SNEAK PEEK: 'Kerry'd Away'
Since N.H., McCain has reclaimed frontrunner status in the G.O.P. race
January 10, 2008— -- 5 days until the Michigan primary
9 days until the Nevada caucuses
As Republican '08ers prepare for their 9:00 pm ET Fox News debate in Myrtle Beach, S.C., consider the ways in which the Mac is Back:
1. A new Fox News poll of likely Republican primary voters in South Carolina shows McCain doing better in the state than he had previously and Mike Huckabee doing less well (the poll shows them even among evangelicals). (The poll was conducted Jan. 9 and is the first reasonably sound poll conducted in the state since Dec. 17).
Fox, 1/9/08, 500 LVs
McCain 25
Huckabee 18
Romney 17
Thompson 9
Giuliani 5
Paul 5
Hunter 1
No opinion 19
2. McCain's once cash-strapped campaign is now raising money at a faster clip, according to campaign manager Rick Davis. As The Washington Post's Dan Balz reported, McCain is now unlikely to accept federal matching funds. If he had been forced to accept matching funds while running against a Democratic nominee operating outside of the system, it would have hobbled the Arizona senator through the spring and summer.
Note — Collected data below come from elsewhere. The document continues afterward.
(* ===== verification/JobPath.v ===== *)
(** The way of a job from the service to the worker: the topology that either process declares
    ([backup-common/src/worker.rs]), the message that the service publishes, and the queue that
    the worker consumes ([backup-worker/src/main.rs]), which has the name in a constant of its
    own. *)

From S2P Require Import Prelude Codec Prog Models Errors Db State Entropy Jobs Grpc Worker.
Local Open Scope prog_scope.

(** A list without repetition that has one element only. *)
Lemma NoDup_only {A} (x : A) (l : list A) :
  NoDup l -> x ∈ l -> (forall y, y ∈ l -> y = x) -> l = [x].
Proof.
  intros Hnd Hx Hall. destruct l as [|a [|b l]]; [set_solver| |].
  - by rewrite (Hall a) by set_solver.
  - apply NoDup_cons in Hnd as [Ha _]. rewrite (Hall a), (Hall b) in Ha by set_solver. set_solver.
Qed.

Section path.
Context `{UuidCrate} `{JobJson} `{Libm} `{Postgres} `{RedisServer} `{Broker}.
Context `{AmqpServer}.

(** The broker delivers the message to the queue that the worker consumes. *)
Definition reaches_worker (s : AmqpState) (p : Publication) : Prop :=
  Worker.QUEUE_NAME ∈ delivers s (p_exchange p) (p_routing_key p).

Lemma topology_reaches_worker `{!AmqpLaws} (s : AmqpState) (job : BackupJob) :
  topology_declared s -> reaches_worker s (job_publication job).
Proof using Type. apply topology_delivers. Qed.

Lemma run_publish_job (channel : Channel) (job : BackupJob) (w : World) :
  run service (publish_job channel job) w =
  let '(r, b) := amqp_publish (job_publication job) (w_broker w) in (r, with_broker b w).
Proof using Type.
  unfold publish_job. rewrite run_try, run_perform. cbn [service].
  by destruct (amqp_publish _ (w_broker w)) as [[[]|e] b].
Qed.

(** The worker's first act on a message that is a job. *)
Lemma handle_reports_job {S} (h : Handler WEff S) (st : S) (d : Delivery) (job : BackupJob) :
  job_from_json (data d) = Ok job ->
  let '(_, _, l) := acts h (handle_delivery d) st in
  exists accepted rest, l = Reported_running (running_update job) accepted :: rest.
Proof using Type.
  intros Hj. unfold handle_delivery. rewrite Hj, acts_bind.
  unfold process_and_report, awaited, perform, try_bind. cbn [bind]. rewrite acts_vis.
  destruct (h _ (CallUpdateStatus _) st) as [a s1].
  match goal with |- context [acts h ?p s1] => destruct (acts h p s1) as [[r s2] l1] end.
  match goal with |- context [acts h ?p s2] => destruct (acts h p s2) as [[r' s3] l2] end.
  cbn. by eexists _, _.
Qed.

(** C35. Once [connect_rabbitmq] has succeeded in either process, on a broker in any state and
    whatever was declared, refused or lost before and is called later, the message that
    [publish_job] sends for a job reaches the queue that the worker consumes, through an
    exchange and a queue that are durable, and is itself persistent; it reaches no other queue
    if none was bound to the exchange under the key before; and the worker, handed this
    message, starts with reporting that very job as running, whatever its calls answer. *)
Theorem published_job_reaches_worker `{!JobJsonLaws} `{!AmqpLaws} {A} (s : AmqpState)
    (url : string) (later : Prog AmqpEff A) (channel : Channel) (job : BackupJob) :
  let '(connected, s1) := run amqp_call (connect_rabbitmq url) s in
  is_ok connected = true ->
  let s2 := (run amqp_call later s1).2 in
  exists p : Publication,
    (forall w, run service (publish_job channel job) w =
               let '(r, b) := amqp_publish p (w_broker w) in (r, with_broker b w))
    /\ (forall n, exists k, run_worker n = Vis (BasicConsume Worker.QUEUE_NAME "backup-worker") k)
    /\ reaches_worker s1 p /\ reaches_worker s2 p
    /\ (exists kind, exchange_of s2 (p_exchange p) = Some (kind, true))
    /\ queue_of s2 Worker.QUEUE_NAME = Some true /\ p_delivery_mode p = 2
    /\ ((forall q, ~ bound s q (p_exchange p) (p_routing_key p)) ->
        delivers s1 (p_exchange p) (p_routing_key p) = [Worker.QUEUE_NAME])
    /\ (forall S (h : Handler WEff S) (st : S) tag,
          let '(_, _, l) := acts h (handle_delivery (MkDelivery tag (p_payload p))) st in
          exists accepted rest, l = Reported_running (running_update job) accepted :: rest).
Proof using Type.
  pose proof (connect_declares url s) as Hc.
  destruct (run amqp_call (connect_rabbitmq url) s) as [connected s1].
  destruct Hc as (_ & Honly & Htop). intros Hok s2. specialize (Htop Hok).
  pose proof (topology_kept s1 s2 (run_amqp_keeps later s1) Htop) as Htop2.
  exists (job_publication job). split; [intros w; apply run_publish_job|].
  split; [by eexists|]. split; [by apply topology_reaches_worker|].
  split; [by apply topology_reaches_worker|].
  split; [eexists; apply Htop2|]. split; [apply Htop2|]. split; [done|]. split.
  - intros Hnone. apply NoDup_only; [apply delivers_once|by apply topology_reaches_worker|].
    destruct Htop as (He & _ & _). intros q Hq. cbn [job_publication p_exchange p_routing_key] in *.
    apply (direct_delivers s1 _ true) in Hq; [|exact He].
    destruct (Honly q Hq) as [Hb|Hb]; [by destruct (Hnone q)|exact Hb].
  - intros S h st tag. apply handle_reports_job. apply job_json_roundtrip.
Qed.
End path.

(** ** Witness *)

#[local] Existing Instance Reference.uuids.
#[local] Existing Instance ReferenceJobs.json.
#[local] Existing Instance ReferenceJobs.job_json_laws.
#[local] Existing Instance sample_libm.
#[local] Existing Instance ReferenceDb.server.
#[local] Existing Instance ReferenceRedis.server.
#[local] Existing Instance ReferenceBroker.broker.
#[local] Existing Instance ReferenceAmqp.server.
#[local] Existing Instance ReferenceAmqp.laws.

(** A first attempt lost the answer to the declaration of the queue; then one process connects,
    and then the other. *)
Lemma published_job_reaches_worker_witness :
  let job := MkBackupJob (uuid_of 1) (uuid_of 2) "/data/test" true in
  let lost := Some (ReferenceAmqp.LostReply (MkLapinError "connection reset")) in
  let s0 := ReferenceAmqp.MkServer ∅ ∅ [] [None; None; None; lost] in
  let s := (run amqp_call (connect_rabbitmq "amqp://localhost") s0).2 in
  let s1 := (run amqp_call (connect_rabbitmq "amqp://localhost") s).2 in
  exists p, delivers s1 (p_exchange p) (p_routing_key p) = ["backup_jobs"]
            /\ reaches_worker (run amqp_call (connect_rabbitmq "amqp://localhost") s1).2 p.
Proof.
  intros job lost s0 s s1.
  pose proof (published_job_reaches_worker s "amqp://localhost"
    (connect_rabbitmq "amqp://localhost") AmqpChannel job) as Hp.
  fold s1 in Hp.
  destruct (run amqp_call (connect_rabbitmq "amqp://localhost") s) as [r s1'] eqn:E.
  subst s1. cbn [snd].
  destruct Hp as (p & _ & _ & _ & H2 & _ & _ & _ & Hd & _).
  - vm_compute in E. injection E as <- _. reflexivity.
  - exists p. split; [|exact H2]. apply Hd. intros q Hb. cbn in Hb.
    vm_compute in Hb. set_solver.
Defined.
3. While McCain was the Republican who came under fire in South Carolina in 2000, this time Huckabee might be in for equally rough treatment: The Wall Street Journal's Susan Davis reports that an anti-Huckabee group is going on the attack during Thursday's Fox News debate. The group, Victims Voice, features Lois Davidson, the mother of Carol Sue Shields, who was raped and murdered by Wayne Dumond, who was granted parole by Huckabee when he served as governor. "If not for Mike Huckabee, Wayne Dumond would be in prison and Carol Sue would be with us," her mother says in the ad. Watch the ad here.
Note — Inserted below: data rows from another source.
Lemma run_report_running (job : BackupJob) (w : World) :
  ready w -> exists w',
    run service (update_status (running_update job)) w =
    (match backups (w_pg w) !! j_backup_id job with
     | Some _ => Ok (MkAck true "status updated")
     | None => Err (MkStatus NotFoundCode
                      ("backup " +:+ uuid_to_string (j_backup_id job) +:+ " not found"))
     end, w')
    /\ after w w' (match backups (w_pg w) !! j_backup_id job with
                   | Some b => <[j_backup_id job := set_columns (Some "running") None
                                                     (pg_clock (w_pg w)) b]> (backups (w_pg w))
                   | None => backups (w_pg w)
                   end).
Proof using Type*.
  intros Hr. pose proof Hr as [Hq Hok]. unfold update_status, parse_backup_id.
  cbn [running_update su_backup_id su_status]. rewrite uuid_parse_display.
  cbn [ok_or try_pure]. rewrite run_try, run_grpc_query.
  destruct (@exec_by_id _ (UpdateStatus (j_backup_id job) "running") (j_backup_id job) "running"
    None (w_pg w) Hq Hok ltac:(done)) as (db1 & Hdb & Hq1 & Hc1 & ->).
  destruct (backups (w_pg w) !! j_backup_id job) as [b|] eqn:Hb; cbn [map_err Z.eqb run].
  - eexists. split; [reflexivity|]. eapply ready_update; try done.
    destruct (Hok _ _ Hb) as [Hid _]. by split.
  - eexists. split; [reflexivity|]. split; [|by split]. split; [done|].
    unfold table_ok. cbn. by rewrite Hdb.
Qed.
4. After months of neglect from the DNC, McCain is the subject of a research memorandum which portrays him as "Bush 2.0." Dr. Dean's team is also raising money off of his caught-on-tape willingness to keep U.S. troops in (a stable) Iraq for a hundred years (or longer).
Once the GOP debate gets underway, you can follow the live blogging of ABC's Rick Klein here:
As for the Democrats, no "This Week" viewer should have been surprised by John Kerry's decision to back Barack Obama following his win in the Iowa caucuses.
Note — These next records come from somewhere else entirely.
(** * hanzifier-ext: the dataset preparation scripts

    A shallow embedding of [scripts/prepare_dataset.py] and of the four
    modules under [scripts/lib/] it drives, with the properties of the
    meaning expansion and aggregation pipeline.

    Python values are modelled as follows.
    - [str] is a sequence of Unicode code points: [list N].
    - [set] is a finite set [gset str]; iterating over a set goes through
      [set_iter], an enumeration of the members in an order the program
      does not control.
    - [dict] is a finite map [gmap str _].
    - [int] is [Z] where it can be negative (slice bounds), [nat] for
      lengths and loop indices. *)

From Stdlib Require Import ZArith NArith Lia String Ascii.
From stdpp Require Import gmap list sets.

Local Open Scope N_scope.
Set Default Proof Using "Type".

(** ** Python strings *)

Abbreviation str := (list N).

(** An ASCII literal as a Python string. *)
Definition py (s : string) : str :=
  map N_of_ascii (list_ascii_of_string s).

(** [s.startswith(p)] *)
Fixpoint startswith (s p : str) {struct p} : bool :=
  match p, s with
  | [], _ => true
  | _ :: _, [] => false
  | c :: p', d :: s' => (c =? d) && startswith s' p'
  end.

(** Truthiness of a string: [if s:] *)
Definition truthy (s : str) : bool :=
  match s with [] => false | _ :: _ => true end.

(** The separator of an encoded token, [#]. *)
Definition HASH : N := 35.

(** ** The suffix codec, [lib/morph_en.py] and [lib/morph_ru.py] *)

(** One turn of the loop of [morph_en.encode_suffix_variants]. *)
Definition encode_en_step (lemma : str) (drop_non_prefix : bool)
    (encoded : gset str) (form : str) : gset str :=
  if decide (form = lemma) then {[ lemma ]} ∪ encoded
  else if startswith form lemma then
    let suffix := drop (length lemma) form in
    {[ if truthy suffix then lemma ++ HASH :: suffix else lemma ]} ∪ encoded
  else if negb drop_non_prefix then {[ form ]} ∪ encoded
  else encoded.

(** [morph_en.encode_suffix_variants], imported as [encode_en_suffixes]. *)
Definition encode_en_suffixes (lemma : str) (forms : list str)
    (drop_non_prefix : bool) : gset str :=
  foldl (encode_en_step lemma drop_non_prefix) ∅ forms.

(** One turn of the loop of [morph_ru.encode_suffix_variants]. *)
Definition encode_ru_step (lemma : str) (drop_non_prefix : bool)
    (encoded : gset str) (form : str) : gset str :=
  if decide (form = lemma) then {[ lemma ]} ∪ encoded
  else if startswith form lemma then
    let suffix := drop (length lemma) form in
    {[ if truthy suffix then lemma ++ HASH :: suffix else lemma ]} ∪ encoded
  else if negb drop_non_prefix then {[ form ]} ∪ encoded
  else encoded.

(** [morph_ru.encode_suffix_variants], imported as [encode_ru_suffixes]. *)
Definition encode_ru_suffixes (lemma : str) (forms : list str)
    (drop_non_prefix : bool) : gset str :=
  foldl (encode_ru_step lemma drop_non_prefix) ∅ forms.

(** ** Python built-ins the scripts rely on *)

(** [str.lower()] on one code point. The table covers Basic Latin, the
    Cyrillic capitals U+0400..U+042F and the two code points outside Basic
    Latin whose lowercase form contains a Basic Latin letter (U+0130,
    U+212A); every other code point is left as it is. The program tests
    lowercased text against a..z, а..я, ё and the four bracket characters
    only, and no code point outside this table lowercases into those. *)
Definition lower_char (c : N) : str :=
  if (0x41 <=? c) && (c <=? 0x5A) then [c + 0x20]
  else if (0x400 <=? c) && (c <=? 0x40F) then [c + 0x50]
  else if (0x410 <=? c) && (c <=? 0x42F) then [c + 0x20]
  else if c =? 0x130 then [0x69; 0x307]
  else if c =? 0x212A then [0x6B]
  else [c].

(** [s.lower()] *)
Definition str_lower (s : str) : str := flat_map lower_char s.

(** [a <= b] on strings: lexicographic on code points. *)
Fixpoint str_le (a b : str) : bool :=
  match a, b with
  | [], _ => true
  | _ :: _, [] => false
  | x :: a', y :: b' =>
      if x <? y then true else if x =? y then str_le a' b' else false
  end.

(** [l[:stop]] for an [int] bound: a negative bound counts from the end. *)
Definition slice_to {A} (l : list A) (stop : Z) : list A :=
  if (stop <? 0)%Z
  then take (Z.to_nat (Z.max 0 (Z.of_nat (length l) + stop))) l
  else take (Z.to_nat stop) l.

(** [l[start:stop]] for bounds that are not negative. *)
Definition slice {A} (l : list A) (start stop : nat) : list A :=
  drop start (take stop l).

(** [range(0, stop, step)] for a positive step. *)
Definition range_step (stop step : nat) : list nat :=
  (λ k, k * step)%nat <$> seq 0 ((stop + step - 1) `div` step)%nat.

(** Decimal digits of a number, least significant first. *)
Fixpoint digits_rev (fuel n : nat) : list nat :=
  match fuel with
  | O => []
  | S fuel' =>
      if (n <? 10)%nat then [n]
      else (n `mod` 10)%nat :: digits_rev fuel' (n `div` 10)%nat
  end.

Definition digit_char (d : nat) : N := 0x30 + N.of_nat d.

(** [f"{n:03d}"]: decimal, padded with zeros on the left to three digits. *)
Definition format_03d (n : nat) : str :=
  let ds := digits_rev (S n) n in
  digit_char <$> rev (ds ++ replicate (3 - length ds) 0%nat).

(** [re.sub] of a pattern [open [^close]* close] by a space: a match
    starts at an [open] that has a [close] somewhere after it and ends at
    the first such [close]. [inside] says that the scan is within a match. *)
Definition SPACE : N := 0x20.

Fixpoint sub_delimited (open close : N) (s : str) (inside : bool) : str :=
  match s with
  | [] => []
  | c :: s' =>
      if inside then
        if c =? close then SPACE :: sub_delimited open close s' false
        else sub_delimited open close s' true
      else if (c =? open) && existsb (N.eqb close) s'
      then sub_delimited open close s' true
      else c :: sub_delimited open close s' false
  end.

(** [re.finditer] of a pattern [[class]+]: the maximal runs of characters
    of the class, from left to right. [cur] is the run being read. *)
Fixpoint finditer (class : N → bool) (s : str) (cur : str) : list str :=
  match s with
  | [] => if truthy cur then [cur] else []
  | c :: s' =>
      if class c then finditer class s' (cur ++ [c])
      else (if truthy cur then [cur] else []) ++ finditer class s' []
  end.

(** ** Data of the pipeline *)

(** The language tag of a root, ["en"] or ["ru"]. *)
Inductive lang := EN | RU.

#[global] Instance lang_eq_dec : EqDecision lang.
Proof. solve_decision. Defined.

(** The parts of speech passed to the lemmatizer: ["n"], ["v"], ["a"], ["r"]. *)
Inductive wordnet_pos := Noun | Verb | Adj | Adv.

(** A parse of pymorphy2: its [normal_form], and the [word] of each form
    of its [lexeme]. *)
Record Parse := { normal_form : str; lexeme : list str }.

(** One record of the dataset, [{"hanzi": ..., "meanings": ...}]. *)
Record entry := { hanzi : str; meanings : list str }.

(** What [_collect_meanings] holds while it runs: the two memo tables,
    and a trace of the expansions computed and of the variant sets handed
    to the aggregation loop (the trace is not in the program: it records
    what the program does). *)
Inductive event :=
  | Expanded (l : lang) (word : str)
  | Served (l : lang) (word : str) (variants : gset str).

Record run_state := {
  en_cache : gmap str (gset str);
  ru_cache : gmap str (gset str);
  trace : list event
}.

Definition M (A : Type) : Type := run_state → A * run_state.
Definition ret {A} (a : A) : M A := λ st, (a, st).
Definition bind {A B} (m : M A) (k : A → M B) : M B :=
  λ st, let '(a, st') := m st in k a st'.

Notation "'do' x <- m ; k" := (bind m (λ x, k))
  (at level 10, x name, m at level 100, k at level 200).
Endorsing Obama is chance for Kerry to claim that his '04 campaign spawned a political legacy.
It was at Kerry's '04 convention, after all, that Obama was introduced to a national audience.
In an October 2006 interview with ABC's George Stephanopoulos, Kerry patted himself on the back for picking Obama as the 2004 keynote speaker and said that his confidence in the Illinois Democrat had "been obviously ratified."